Save care homes from being sued: Bosses urge ministers to protect nursing centres against the crippling cost of legal claims… just like the NHS

  • Care homes have been hit by soaring insurance premiums and running costs
  • Bereaved relatives could ruin firms if they decide to take them to court
  • Care home bosses want ministers to give indemnity to Covid-related damages  

Care home bosses are pleading with the Government to protect them from being sued over outbreaks of coronavirus.

Firms have been hit by soaring insurance premiums, and many still cannot get cover for Covid-19, which could leave them ruined if they are taken to court by bereaved relatives of residents.

The fear of being crippled by legal costs is also making some managers more cautious about allowing visitors in to see loved ones.

But the industry says ministers could easily solve the problem by giving indemnity to social care providers for Covid-related damages, just as they did for the NHS when the pandemic struck.

The social care sector wants the Government to give it indemnity

Professor Martin Green, chief executive of Care England, said: ‘The Government must step in.

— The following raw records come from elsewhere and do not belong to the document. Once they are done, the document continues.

(** Lines 217-295. *)
Definition fetch_and_validate (blobStream : Source)
    (manifestChecksumAnnotation : string) (loc : ManifestLocation) (log : Log)
  : ZstdResult * Log :=
  if negb (loc_manifestType loc =? ManifestTypeCRFS)
  then (fails ErrInvalidManifestType, log)
  else if loc_length loc >? maxTocSize then (fails ErrManifestTooBig, log)
  else if loc_lengthUncompressed loc >? maxTocSize then (fails ErrManifestTooBig, log)
  else
    match getBlobAt blobStream (manifestChunks loc) log with
    | (Err e, log1) => (fails e, log1)
    | (Ok streamsOrErrors, log1) =>
        let '((m, t, o, retErr), rest, log2) :=
          read_and_validate manifestChecksumAnnotation loc streamsOrErrors log1 in
        (* the deferred call of lines 249-254 *)
        let '(err, log3) := ensureAllBlobsDone rest None log2 in
        (Returned (m, t, o, match retErr with None => err | _ => retErr end), log3)
    end.

(** Lines 171-215: the location comes from the annotations or from the
    footer. *)
Definition locate (blobStream : Source) (blobSize : Z)
    (annotations : gmap string string) (log : Log) : Located * Log :=
  let offsetMetadata := annotation annotations (ManifestInfoKey E) in
  if negb (String.eqb offsetMetadata EmptyString)
  then (locate_annotations offsetMetadata annotations, log)
  else locate_footer blobStream blobSize log.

They need to do it as a matter of urgency because it’s a big issue. If they don’t, it will restrict visits and put some services out of commission.’

Mike Padgham, chairman of the Independent Care Group, said: ‘It would make a big difference to visiting. At the moment, if you get an issue from visits you can’t get covered for that.

‘We feel we don’t get treated the same as the NHS and this insurance issue is a part of that.

‘All we’re asking for is for the Government to stand behind us if we get a claim.’

Care homes are having to deal with added costs and fears over insurance after a year in which they have had to spend massively on PPE, extra staff and building works to make homes safe – as well as losing income from having fewer residents.

All care homes are required by the Care Quality Commission watchdog to be insured against potential claims arising from death or serious injury on their premises, and most have public liability and employer’s insurance cover totalling more than £10 million.

But many have struggled to get cover this year as brokers and underwriters have taken fright at the size of the potential damages arising if the estate of a resident who died from coronavirus brought a claim against a home. Others have been quoted huge increases in their premiums.

Councillors in Lancashire were told last week about one home whose premium had increased by 500 per cent. Mr Padgham, managing director of St Cecilia’s care group in Scarborough, was told his premium would rise from £10,000 a year to £98,000 – but managed to settle for £18,000.